Haftung des Vermieters bei "kalter" Wohnungsräumung
Der Bundesgerichtshof (BGH) hat mit seinem Urteil vom 14.7.2010 eine Entscheidung zur Haftung des Vermieters bei eigenmächtiger Wohnungsräumung getroffen. In einem Fall aus der Praxis war ein Mieter ab Februar 2005 für mehrere Monate mit unbekanntem Aufenthalt ortsabwesend und wurde von Verwandten als vermisst gemeldet. Nachdem die Mieten für die Monate März und April 2005 nicht gezahlt worden waren, kündigte der Vermieter das Mietverhältnis fristlos. Im Mai 2005 öffnete er die Wohnung und nahm sie in Besitz. Hierbei entsorgte er einen Teil der Wohnungseinrichtung. Einen anderen Teil der vorgefundenen Sachen lagerte er bei sich ein.

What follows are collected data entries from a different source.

(* ===== verification/FrameCalls.v ===== *)
(** The calls of a [FrameClient] (listen/framed.go, listen/options.go and
    listen/message_endpoint_other.go): one frame out, and a reply or the end of
    the stream back, over a session where the endpoint serves them and over a
    connection of its own otherwise. *)

From S2P Require Import Prelude GoStrings GoError ProofLadder Peer Binding GoIO Frame GoFilepath PathIdentity Program ServerConn Pool Client.

(** [FrameClient.WithDefaults]. *)
Definition WithDefaults (timeout : Duration) (maxFrame : Z) (c : FrameClient) : FrameClient :=
  mkFrameClient (Endpoint c) (if Timeout c =? 0 then timeout else Timeout c)
    (if MaxFrame c =? 0 then maxFrame else MaxFrame c) (Server c) (Dialer c) (UseSessions c).

(** [messageFrameCall] where there is no XPC: [Some] is a call it handled. *)
Definition messageFrameCall (c : FrameClient) : option err :=
  if Dialer c then None
  else if HasPrefix (Endpoint c) "xpc:" then Some (Plain "listen: XPC requires macOS with cgo")
  else None.

(** [ctx.Err()] when no connection is at hand. *)
Definition askContext (x : context) : context :=
  match ctx_coming x with
  | [] => x
  | Cancel e :: rest =>
      mkCtx (match ctx_done x with Some d => Some d | None => Some e end) rest (ctx_deadline x)
  | _ :: rest => mkCtx (ctx_done x) rest (ctx_deadline x)
  end.

Section FrameCalls.
Context `{FileSystem}.
Context {W S : Type}.
Context (bindServerHandle : Z → option Options → W → (binder S * Peer * S) + (err * W)).
Context (timeNow : S → Time * S).
Context (timeText : Time → string).

Abbreviation world := (Client.world (W:=W) (S:=S)).
Abbreviation guarded := (ServerConn.guarded (W:=W) (S:=S)).

Definition set_ctx (w : world) (x : context) : world :=
  mkWorld (wpool w) (wconns w) (wnext w) (wdials w) (wpeeks w) (wclock w) x.

(** [frameContext]: the call's context; its timer is among what is to come. *)
Definition frameContext (timeout : Duration) (w : world) : world :=
  let '(t, w) := now w in
  let x := wctx w in
  set_ctx w (mkCtx (ctx_done x) (ctx_coming x) (Some (frameDeadline (ctx_deadline x) timeout t))).

(** [frameError] of the call. *)
Definition callError (e : option err) (w : world) : option err * world :=
  let w := set_ctx w (askContext (wctx w)) in
  let '(t, w) := now w in
  (frameError (ctx_done (wctx w)) (ctx_deadline (wctx w)) t e, w).

(** A result after [frameError]. *)
Definition callResult (r : result (list byte)) (w : world) : result (list byte) * world :=
  let '(e, w) := callError (err_of r) w in
  (match e with Some e => Err e | None => r end, w).

(** [FrameClient.sessions]. *)
Definition sessions (c : FrameClient) (length : Z) (w : world) : bool * world :=
  if UseSessions c && negb (Dialer c) && (length <=? lengthMask) then
    let '(t, w) := now w in
    let '(b, p) := isSingle (poolKey timeText c) t (wpool w) in (negb b, set_pool w p)
  else (false, w).

(** [FrameClient.connect]. *)
Definition connect (c : FrameClient) (w : world) : result nat * world :=
  if Dialer c && match Server c with Some _ => true | None => false end
  then (Err (Wrap "custom transport with local server expectation" [Sentinel ErrServerUntrusted]), w)
  else match validServer c with
  | Some e => (Err e, w)
  | None =>
      match dialFramed w with
      | (Err e, w) => (Err e, w)
      | (Ok d, w) =>
          match guardConn bindServerHandle timeNow (Server c) d w with
          | (inl e, w) => (Err e, w)
          | (inr (Some e, id), w) =>
              let '(_, w) := onConn id stop false w in (Err e, closeConn id w)
          | (inr (None, id), w) => (Ok id, w)
          end
      end
  end.

(** The closure [connect] gives. *)
Definition hangUp (id : nat) (w : world) : world :=
  let '(_, w) := onConn id stop false w in closeConn id w.

(** The exchange of a connection of its own. *)
Definition singleExchange (frame : list byte) (limit : Z) (oneWay : bool) (g : guarded) : result (list byte) * guarded :=
  match writeFrame frame limit g with
  | (Some e, g) => let '(e, g) := refusalAfterWriteError e false g in (Err e, g)
  | (None, g) =>
      if oneWay then
        match waitFrameEOF g with
        | (Some e, g) => (Err e, g)
        | (None, g) => (Ok [], g)
        end
      else readFrame limit g
  end.

Definition singleCall (c : FrameClient) (frame : list byte) (limit : Z) (oneWay : bool) (w : world)
    : result (list byte) * world :=
  match connect c w with
  | (Err e, w) => callResult (Err e) w
  | (Ok id, w) =>
      let '(r, w) := onConn id (singleExchange frame limit oneWay) (Err (Plain "no connection")) w in
      let '(r, w) := callResult r w in
      (r, hangUp id w)
  end.

(** [WriteFrameContext] ([oneWay]) and [ExchangeFrameContext]. *)
Definition frameCall (c : FrameClient) (frame : list byte) (oneWay : bool) (w : world) : result (list byte) * world :=
  let limit := frameLimit (MaxFrame c) in
  if limit <? blen frame then (Err (Sentinel ErrFrameTooLarge), w)
  else
    let w := frameContext (Timeout c) w in
    match messageFrameCall c with
    | Some e => callResult (Err e) w
    | None =>
        let '(ask, w) := sessions c (blen frame) w in
        if ask then
          let '(r, w) := sessionCall bindServerHandle timeNow timeText c frame limit oneWay w in
          if match r with Err e => errors_is e errNoSession | Ok _ => false end then
            let '(t, w) := now w in
            singleCall c frame limit oneWay (set_pool w (markSingle (poolKey timeText c) t (wpool w)))
          else callResult r w
        else singleCall c frame limit oneWay w
    end.

Definition WriteFrameContext (c : FrameClient) (frame : list byte) (w : world) : option err * world :=
  let '(r, w) := frameCall c frame true w in (err_of r, w).

Definition ExchangeFrameContext (c : FrameClient) (frame : list byte) (w : world) : result (list byte) * world :=
  frameCall c frame false w.

(** The [WithContext] adapter's calls. *)
Definition contextExchangeFrame (c : FrameClient) (frame : list byte) (w : world) : result (list byte) * world :=
  let w := set_ctx w (askContext (wctx w)) in
  match ctx_done (wctx w) with
  | Some e => (Err e, w)
  | None => ExchangeFrameContext c frame w
  end.

(** ** Lemmas *)

Lemma callError_same e w : let w' := (callError e w).2 in
  wconns w' = wconns w /\ wpool w' = wpool w /\ wnext w' = wnext w /\ wdials w' = wdials w.
Proof.
  unfold callError. pose proof (now_same (set_ctx w (askContext (wctx w)))) as Hn.
  destruct (now _) as [t w1]. cbn in Hn. destruct Hn as (? & ? & ? & ? & _). done.
Qed.

Lemma client_ok_world h d (w w' : world) : client_ok h d w →
  wconns w' = wconns w → wpool w' = wpool w → wnext w' = wnext w → wdials w' = wdials w → client_ok h d w'.
Proof.
  intros Hok Ec Ep En Ed. apply (client_ok_same h d w); [done| |done|by rewrite En|done].
  intros i x Hx. exists x. by rewrite Ec.
Qed.

Lemma callResult_ok h d r (w : world) r' (w' : world) : client_ok h d w → callResult r w = (r', w') →
  client_ok h d w' /\ wconns w' = wconns w /\ ∀ bs, r' = Ok bs → r = Ok bs.
Proof.
  intros Hok. unfold callResult. pose proof (callError_same (err_of r) w) as Hs.
  destruct (callError (err_of r) w) as [e w1]. cbn in Hs. destruct Hs as (? & ? & ? & ?). intros [= <- <-].
  split_and!; [by eapply client_ok_world|done|]. intros bs. by destruct e.
Qed.

Lemma now_ok h d (w : world) t (w' : world) : client_ok h d w → now w = (t, w') → client_ok h d w'.
Proof.
  intros Hok Hn. pose proof (now_same w) as Hs. rewrite Hn in Hs. cbn in Hs. destruct Hs as (? & ? & ? & ? & _).
  by eapply client_ok_world.
Qed.

Lemma isSingle_idle key t p : idle (isSingle key t p).2 = idle p.
Proof. unfold isSingle. by repeat case_goal. Qed.

Lemma client_ok_idle h d (w : world) p : client_ok h d w → idle p = idle (wpool w) → client_ok h d (set_pool w p).
Proof.
  intros [(g & Hg & Hshut) Hn Hr Hd] Hi. constructor; cbn; [|done| |done].
  - exists g. split; [by apply (pool_ok_same_idle _ _ Hg)|done].
  - intros key id. unfold ids, idleOf. rewrite Hi. apply Hr.
Qed.

Lemma sessions_ok h d (w : world) c n b (w' : world) : client_ok h d w → sessions c n w = (b, w') → client_ok h d w'.
Proof.
  intros Hok. unfold sessions. case_goal; [|by intros [= <- <-]]. destruct (now w) as [t w1] eqn:Hn.
  apply (now_ok h d) in Hn; [|done]. pose proof (isSingle_idle (poolKey timeText c) t (wpool w1)) as Hi.
  destruct (isSingle _ t (wpool w1)) as [x p]. intros [= <- <-]. by apply client_ok_idle.
Qed.

Lemma connect_ok h d (w : world) c r (w' : world) : client_ok h d w → connect c w = (r, w') →
  ∃ d', match r with
        | Err _ => client_ok h d' w'
        | Ok id => client_ok ({[id]} ∪ h) d' w' /\ (id ∉ h) /\
                   ∃ sc, wconns w' !! id = Some sc /\ sent (net sc) = [] /\ whole (outbox (net sc))
        end.
Proof.
  intros Hok. unfold connect. destruct (Dialer c && _); [intros [= <- <-]; eauto|]. destruct (validServer c); [intros [= <- <-]; eauto|].
  destruct (dialFramed w) as [dl w1] eqn:Hdl. apply (dialFramed_ok h d) in Hdl as [Hok1 Hdok]; [|done].
  destruct dl as [[[n hd] plat]|e]; [|intros [= <- <-]; eauto].
  destruct (guardConn bindServerHandle timeNow (Server c) (n, hd, plat) w1) as [[e|[e id]] w4] eqn:Hg;
    apply (guardConn_ok _ _ timeText h d w1 _ _ _ _ _ _ "") in Hg as (d' & Hg); try done; [intros [= <- <-]; eauto|].
  destruct Hg as (Hok4 & _ & Hni & c4 & Hc4 & Hi4). assert (id ∈ {[id]} ∪ h) as Hin by set_solver.
  destruct e as [e|].
  - destruct (onConn id stop false w4) as [stopped w5] eqn:H5.
    destruct (onConn_quiet _ _ _ _ _ _ _ _ _ stop_io Hok4 Hin Hc4 H5) as (Hok5 & c5 & Hc5 & _).
    intros [= <- <-]. exists d'. pose proof (closeConn_ok _ _ _ id c5 Hok5 Hin Hc5) as Hcl.
    by replace (({[id]} ∪ h) ∖ {[id]}) with h in Hcl by set_solver.
  - intros [= <- <-]. exists d'. unfold io_of in Hi4. injection Hi4 as H6 H7 H8. split_and!; [done|done|].
    exists c4. rewrite H6, H8. split_and!; [done|done|]. apply Hdok.
Qed.

Lemma hangUp_ok h d (w : world) id c : client_ok ({[id]} ∪ h) d w → id ∉ h → wconns w !! id = Some c → client_ok h d (hangUp id w).
Proof.
  intros Hok Hni Hc. unfold hangUp. assert (id ∈ {[id]} ∪ h) as Hin by set_solver.
  destruct (onConn id stop false w) as [stopped w1] eqn:H1.
  destruct (onConn_quiet _ _ _ _ _ _ _ _ _ stop_io Hok Hin Hc H1) as (Hok1 & c1 & Hc1 & _).
  pose proof (closeConn_ok _ _ _ id c1 Hok1 Hin Hc1) as Hcl.
  by replace (({[id]} ∪ h) ∖ {[id]}) with h in Hcl by set_solver.
Qed.

(** A reply within the limit, and none to a one-way call. *)
Definition fits (limit : Z) (oneWay : bool) (r : result (list byte)) : Prop :=
  match r with
  | Ok bs => (oneWay = true → bs = []) /\ (oneWay = false → blen bs <= limit)
  | Err _ => True
  end.

Lemma singleExchange_fits frame limit oneWay g r g' : limit <= lengthMask →
  singleExchange frame limit oneWay g = (r, g') → fits limit oneWay r.
Proof.
  intros Hlim. unfold singleExchange. destruct (writeFrame frame limit g) as [[e|] g1].
  { case_goal. by intros [= <- <-]. }
  destruct oneWay.
  - destruct (waitFrameEOF g1) as [[e|] g2]; by intros [= <- <-].
  - intros Hr. destruct r as [bs|e]; [|done]. split; [done|]. by apply readFrame_moved in Hr as [? _].
Qed.

Lemma singleCall_ok h d (w : world) c frame limit oneWay r (w' : world) : limit <= lengthMask → client_ok h d w →
  singleCall c frame limit oneWay w = (r, w') → (∃ d', client_ok h d' w') /\ fits limit oneWay r.
Proof.
  intros Hlim Hok. unfold singleCall. destruct (connect c w) as [[id|e] w1] eqn:Hc; apply (connect_ok h d) in Hc as (d' & Hc); try done.
  - destruct Hc as (Hok1 & Hni & sc & Hsc & _). assert (id ∈ {[id]} ∪ h) as Hin by set_solver.
    destruct (onConn id _ _ w1) as [r1 w2] eqn:H2. destruct (onConn_ok _ _ _ _ _ _ _ _ Hok1 Hin H2) as [Hok2 Hx].
    destruct (Hx _ Hsc) as (c2 & Hc2 & Hf). apply singleExchange_fits in Hf; [|done].
    destruct (callResult r1 w2) as [r2 w3] eqn:H3. destruct (callResult_ok _ _ _ _ _ _ Hok2 H3) as (Hok3 & Ec & Hr).
    intros [= <- <-]. split; [exists d'; apply (hangUp_ok h d' w3 id c2); [done|done|by rewrite Ec]|].
    destruct r2 as [bs|]; [|done]. by rewrite (Hr bs) in Hf.
  - intros Hr. apply (callResult_ok h d') in Hr as (Hok' & _ & Hb); [|done]. split; [by exists d'|].
    destruct r as [bs|]; [|done]. by specialize (Hb bs eq_refl).
Qed.

(** A framed call is bounded and leaves nothing behind. A frame over the
    client's limit is refused before anything is dialed or taken. Otherwise,
    however the call ends, every connection it used is idle between exchanges or
    closed, and a reply it returns is within the limit; a one-way call returns
    none. *)
Theorem frame_call_bounded h d (w : world) c frame oneWay :
  0 <= MaxFrame c → client_ok h d w →
  let '(r, w') := frameCall c frame oneWay w in
  (∃ d', client_ok h d' w') /\ fits (frameLimit (MaxFrame c)) oneWay r /\
  (frameLimit (MaxFrame c) < blen frame → r = Err (Sentinel ErrFrameTooLarge) /\ w' = w).
Proof.
  intros Hmax Hok. destruct (frameLimit_range _ Hmax) as [_ Hlim]. unfold frameCall.
  destruct (Z.ltb_spec (frameLimit (MaxFrame c)) (blen frame)) as [Hbig|Hsmall]; [split_and!; [by exists d|done|done]|].
  assert (client_ok h d (frameContext (Timeout c) w)) as Hok1.
  { unfold frameContext. destruct (now w) as [t w1] eqn:Hn. apply (now_ok h d) in Hn; [|done]. by eapply client_ok_world. }
  destruct (messageFrameCall c) as [e|].
  { destruct (callResult (Err e) _) as [r w'] eqn:Hr. apply (callResult_ok h d) in Hr as (Hok' & _ & Hb); [|done].
    split_and!; [by exists d| |lia]. destruct r as [bs|]; [|done]. by specialize (Hb bs eq_refl). }
  destruct (sessions c (blen frame) (frameContext (Timeout c) w)) as [ask w2] eqn:Hs.
  assert (client_ok h d w2) as Hok2 by by eapply sessions_ok.
  destruct ask.
  - destruct (sessionCall _ _ _ c frame _ oneWay w2) as [r w3] eqn:Hsc.
    destruct (attempts_ok bindServerHandle timeNow timeText sessionAttempts h d w2 c frame _ oneWay r w3 Hlim Hok2 Hsc)
      as (d3 & Hok3 & Hsh). destruct (match r with Err e => errors_is e errNoSession | Ok _ => false end).
    + destruct (now w3) as [t w4] eqn:Hn. apply (now_ok h d3) in Hn; [|done].
      destruct (singleCall c frame _ oneWay _) as [r' w'] eqn:Hr.
      apply (singleCall_ok h d3) in Hr as [? ?]; [|done|by apply client_ok_idle]. split_and!; [done|done|lia].
    + destruct (callResult r w3) as [r' w'] eqn:Hr. apply (callResult_ok h d3) in Hr as (Hok' & _ & Hb); [|done].
      split_and!; [by exists d3| |lia]. destruct r' as [bs|]; [|done]. specialize (Hb bs eq_refl). subst r.
      cbn in Hsh |- *. destruct Hsh as [? Hl]. split; [done|]. intros Ho. by destruct (Hl Ho).
  - destruct (singleCall c frame _ oneWay w2) as [r' w'] eqn:Hr.
    apply (singleCall_ok h d) in Hr as [? ?]; [|done|done]. split_and!; [done|done|lia].
Qed.

End FrameCalls.

Lemma frame_call_bounded_witness :
  let r := @frameCall sampleFS unit unit noPlatform (λ s, (0, s)) itoa plainClient [x07] false emptyWorld in
  r.1 = Ok [x01; x02] /\ length (idleOf (wpool r.2) (poolKey itoa plainClient)) = 1%nat /\ ∃ d', client_ok ∅ d' r.2.
Proof.
  intros r. split; [vm_compute; reflexivity|]. split; [vm_compute; reflexivity|].
  pose proof (@frame_call_bounded sampleFS unit unit noPlatform (λ s, (0, s)) itoa ∅ ∅ emptyWorld plainClient [x07] false
    ltac:(vm_compute; discriminate) emptyWorld_ok) as H.
  subst r. destruct (frameCall _ _ _ _ _ _ _) as [x w']. apply H.
Defined.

Gestützt auf ein Sachverständigengutachten hat der Mieter für die ihm nach seiner Behauptung im Zuge der Räumung abhandengekommenen, beschädigten oder verschmutzten Gegenstände Schadensersatz von rund 62.000 € zuzüglich der ihm entstandenen Gutachterkosten verlangt.
Die Richter des BGH haben hier entschieden, dass der Vermieter für die Folgen einer solchen Räumung haftet. Die nicht durch einen gerichtlichen Titel gedeckte eigenmächtige Inbesitznahme einer Wohnung und deren eigenmächtiges Ausräumen durch den Vermieter stellen eine unerlaubte Selbsthilfe dar. Das gilt selbst dann, wenn der gegenwärtige Aufenthaltsort des Mieters unbekannt und ein vertragliches Besitzrecht des Mieters infolge Kündigung entfallen ist. Der Vermieter muss sich auch in diesen Fällen - gegebenenfalls nach öffentlicher Zustellung der Räumungsklage - einen Räumungstitel beschaffen und aus diesem vorgehen. Übt ein Vermieter stattdessen im Wege einer sogenannten "kalten" Räumung eine verbotene Selbsthilfe aus, ist er verschuldensunabhängig zum Ersatz des daraus entstehenden Schadens verpflichtet.
Von dieser Ersatzpflicht wird insbesondere eine eigenmächtige Entsorgung der in der Wohnung vorgefundenen Gegenstände erfasst. Denn den Vermieter, der eine Wohnung ohne Vorliegen eines gerichtlichen Titels in Besitz nimmt, trifft für die darin befindlichen Gegenstände eine Obhutspflicht. Da der Mieter von der Inbesitznahme seiner Wohnung nichts weiß und deshalb auch nicht in der Lage ist, seine Rechte selbst wahrzunehmen, gehört zu dieser Obhutspflicht des Vermieters weiter, dass er ein Bestandsverzeichnis aufstellt und den Wert der darin aufgenommenen Gegenstände feststellt. Kommt er dieser Pflicht nicht in ausreichendem Maße nach, muss er die Behauptung des Mieters widerlegen, dass bestimmte Gegenstände bei der Räumung abhandengekommen oder beschädigt worden seien, und beweisen, dass sie einen geringeren Wert hatten, als vom Mieter behauptet.